In September, 2021, the Government has approved the PLI (production-linked incentive) scheme for Automobile Industry and Drone Industry with a budgetary outlay of Rs. 26,058 crore. The PLI Scheme for the Drones and Drone components industry addresses the strategic, tactical and operational uses of this revolutionary technology, and is envisioned to attract investments worth Rs. 5,000 Crore, increase in eligible sales of Rs. 1500 crore..

12 central ministries — including agriculture, mining and rural — have been roped in to create the demand for the use of drones.

The Union Budget 2022-23 was a booster dose of sorts for drones.
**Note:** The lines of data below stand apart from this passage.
(** * Row permutations of layered sparse matrices (js/permute.js)

    A shallow embedding of [permuteVector], [unpermuteVector] and
    [updatePermutation], first on array contents and then on a store of
    array objects, together with the properties of the permutation
    subsystem. *)

From stdpp Require Import base numbers option list strings gmap.

Local Open Scope Z_scope.

(** ** JavaScript arrays *)

(** [values] may be an [Array] or a [TypedArray]. Both are sequences of
    elements; they differ when an index at or past the length is written
    (an [Array] grows, a typed array ignores the write) and when
    [undefined] is written (a typed array stores a number instead).
    Properties of an array other than its elements are not modelled: a
    write at a negative index leaves the elements as they are. *)
Inductive kind := Plain | Typed.

#[global] Instance kind_eq_dec : EqDecision kind.
Proof. solve_decision. Defined.

(** What a function call yields: a value, or a thrown message. *)
Inductive outcome (A : Type) :=
  | Returned (a : A)
  | Thrown (msg : string).
Arguments Returned {A} a.
Arguments Thrown {A} msg.

(** [a.slice()]: the elements of a new array are those of [a]. *)
Definition slice {A : Type} (a : list A) : list A := a.

(** [a.forEach((x, i) => ...)] with the callback as a state transformer:
    the elements are visited in increasing index order. *)
Fixpoint forEach_from {A St : Type} (i : nat) (a : list A)
    (cb : A → nat → St → St) (s : St) : St :=
  match a with
  | [] => s
  | x :: a' => forEach_from (S i) a' cb (cb x i s)
  end.
(** What [with_pool] does before it calls the wrapped function. *)
Lemma with_pool_around_eq (database_list : list string)
    (inner : Request -> Pool -> M value) (request : Request)
    (database_name : string) (w : world) :
  with_pool_around database_list inner request database_name w
  = let w0 := pool_initialised database_list database_name w in
    match inner request (mkPool database_name) w0 with
    | (Returned v, w1) => (Returned v, w1)
    | (Raised e, w1) =>
        let w2 ev := {| log := log w1 ++ [ev]; tasks := tasks w1;
                        ncalls := ncalls w1 |} in
        if is_HTTPException e then (Raised e, w2 LogDebug)
        else if is_UserError e || is_UserWarning e then
          (if is_rpc request then Raised e
           else Raised (HTTPException HTTPStatus.BAD_REQUEST (Some e)),
           w2 LogDebug)
        else
          (if is_rpc request then Raised e
           else Raised (HTTPException HTTPStatus.INTERNAL_SERVER_ERROR
                          (Some e)),
           w2 LogError)
    end.
Proof.
  unfold with_pool_around, pool_initialised, bind, try_except, with_, abort,
    raise, ret, transaction_start, transaction_stop, emit.
  destruct (existsb (String.eqb database_name) database_list); cbn;
    repeat rewrite <- app_assoc; cbn;
    destruct (inner request (mkPool database_name) _) as [[v|e] w1];
    try reflexivity;
    destruct (is_HTTPException e); try reflexivity;
    destruct (is_UserError e || is_UserWarning e); cbn;
    destruct (is_rpc request); reflexivity.
Qed.

(** X9. What the wrapped function raises on a request that is not an
    RPC call comes out of [with_pool] as an [HTTPException]: itself if
    it is one, else a 400 for a [UserError] or a [UserWarning] and a 500
    for anything else, the exception being the description. The wrapped
    function may be a handler or the wrapper of another decorator, and
    the call may start in any world. *)
Theorem with_pool_plain_request_raises_http_only
    (database_list : list string) (inner : Request -> Pool -> M value)
    (request : Request) (database_name : string) (w : world) (e0 : exn) :
  is_rpc request = false ->
  fst (inner request (mkPool database_name)
         (pool_initialised database_list database_name w))
  = Raised e0 ->
  exists e,
    fst (with_pool_around database_list inner request database_name w)
    = Raised e
    /\ is_HTTPException e = true
    /\ e = if is_HTTPException e0 then e0
           else HTTPException
                  (if is_UserError e0 || is_UserWarning e0
                   then HTTPStatus.BAD_REQUEST
                   else HTTPStatus.INTERNAL_SERVER_ERROR)
                  (Some e0).
Proof.
  intros Hrpc Hinner. rewrite with_pool_around_eq. cbv zeta.
  destruct (inner request (mkPool database_name) _) as [[v|e1] w1];
    cbn [fst] in Hinner; [discriminate|].
  injection Hinner as ->. rewrite Hrpc.
  destruct (is_HTTPException e0) eqn:Hhttp;
    [|destruct (is_UserError e0 || is_UserWarning e0)];
    cbn [fst]; eexists; repeat split; assumption || reflexivity.
Qed.

Lemma with_pool_plain_request_raises_http_only_witness :
  exists e,
    fst (with_pool_around ["tryton"%string] (fun _ _ => call_func broken)
           get_request "tryton" initial)
    = Raised e
    /\ is_HTTPException e = true
    /\ e = HTTPException 500 (Some (ExceptionOther "ZeroDivisionError")).
Proof.
  apply (@with_pool_plain_request_raises_http_only ["tryton"%string]
           (fun _ _ => call_func broken) get_request "tryton" initial
           (ExceptionOther "ZeroDivisionError"));
    reflexivity.
Defined.

(** X10. The log of [with_pool]: the pool is initialised, in a read-only
    transaction of user 0, exactly when the database is not in the list
    of databases, and before the wrapped function is called; that
    function is called once; a failure is logged once, at debug level
    for an [HTTPException], a [UserError] or a [UserWarning] and at error
    level for anything else; a result is not logged. *)
Theorem with_pool_log
    (database_list : list string) (func : handler) (request : Request)
    (database_name : string) :
  log (snd (with_pool.wrapper database_list func request database_name
              initial))
  = (if existsb (String.eqb database_name) database_list then []
     else [TransactionStart database_name (Some 0%Z) true;
           PoolInit database_name; TransactionStop])
    ++ CallFunc
       :: match snd (func 0%nat) with
          | Returned _ => []
          | Raised e =>
              if is_HTTPException e || is_UserError e || is_UserWarning e
              then [LogDebug] else [LogError]
          end.
Proof.
  rewrite <- with_pool_around_handler, with_pool_around_eq. cbv zeta.
  unfold call_func, pool_initialised.
  destruct (existsb (String.eqb database_name) database_list);
    cbn [ncalls log initial app];
    destruct (func 0%nat) as [queued [v|e]]; cbn [fst snd log];
    try reflexivity;
    destruct (is_HTTPException e); cbn [orb fst snd log];
    try reflexivity;
    destruct (is_UserError e || is_UserWarning e); reflexivity.
Qed.

(** X11. [with_pool] lets a result and an [HTTPException] through
    untouched, for an RPC call and for a plain request alike. *)
Theorem with_pool_is_transparent
    (database_list : list string) (func : handler) (request : Request)
    (database_name : string) (queued : list task_id) :
  (forall v, func 0%nat = (queued, Returned v) ->
     fst (with_pool.wrapper database_list func request database_name
            initial) = Returned v)
  /\ (forall e, func 0%nat = (queued, Raised e) ->
        is_HTTPException e = true ->
        fst (with_pool.wrapper database_list func request database_name
               initial) = Raised e).
Proof.
  rewrite <- with_pool_around_handler, with_pool_around_eq. cbv zeta.
  unfold call_func, pool_initialised.
  destruct (existsb (String.eqb database_name) database_list);
    cbn [ncalls log initial app];
    (split; [intros v Hf|intros e Hf Hhttp]); rewrite Hf; cbn [fst snd];
    try reflexivity; rewrite Hhttp; reflexivity.
Qed.

Lemma with_pool_is_transparent_witness :
  fst (with_pool.wrapper [] (fun _ => ([], Returned (Object "ok")))
         rpc_request "tryton" initial) = Returned (Object "ok")
  /\ fst (with_pool.wrapper []
            (fun _ => ([], Raised (HTTPException 404 None)))
            get_request "tryton" initial)
     = Raised (HTTPException 404 None).
Proof.
  split.
  - apply (proj1 (@with_pool_is_transparent []
                    (fun _ => ([], Returned (Object "ok")))
                    rpc_request "tryton" [])). reflexivity.
  - apply (proj2 (@with_pool_is_transparent []
                    (fun _ => ([], Raised (HTTPException 404 None)))
                    get_request "tryton" [])); reflexivity.
Defined.

(** ** with_pool around with_transaction *)

Section Stacked.
Variable database_list : list string.
Variable retry : Z.
Variable run_task : task_id -> option exn.
Variable readonly : option bool.
Variable user : user_arg.
Variable func : handler.
Variable request : Request.
Variable database_name : string.

Local Abbreviation stacked :=
  (with_pool_around database_list
     (with_transaction.wrapper retry run_task readonly user func)
     request database_name initial).
Local Abbreviation ro := (with_transaction.readonly_of readonly request).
Besides the PLI scheme, the Drone Shakti scheme was announced to help increase domestic manufacturing and generate employment. Furthermore, Drone-as-a-Service (DaaS) was announced to facilitate ‘Drone Shakti’ and Start-ups are promoted for the same.

Even more important was the announcement of promotion of ‘Kisan Drones‘ to help farmers assess crops, digitise land records as well as spray insecticides and nutrients. Kisan Drones are slated to be used in pesticide and nutrient application by providing precise instructions for effective and safe operations of drones. With Drone Rule having been liberalised in 2021, the announcement of Drone Shakti further cleared the government’s vision and focus towards this emerging industry.

In April 2022, the Centre granted an interim approval for spraying of nearly all the registered pesticides formulations using Kisan Drones and also brought out the standard operating procedures (SOPs), after consultation with the stakeholders. Prior to that, in February 2022, Prime Minister Narendra Modi had inaugurated the ‘Kisan Drone Yatra’ and flagged off 100 ‘Kisan Drones’ in various cities and towns across India to spray pesticides in farms across the states. Prime Minister Narendra Modi listed the various sectors that the drones were already being used for apart from agriculture, those used in SVAMITVA scheme for surveying and documenting land records to supply of medicines and even vaccines in inaccessible areas.

Indian Drone manufacturer Garuda Aerospace is in the process of making 100 thousand made in India drones in the coming two years. That is a short flight towards India becoming a global drone hub by the year 2030.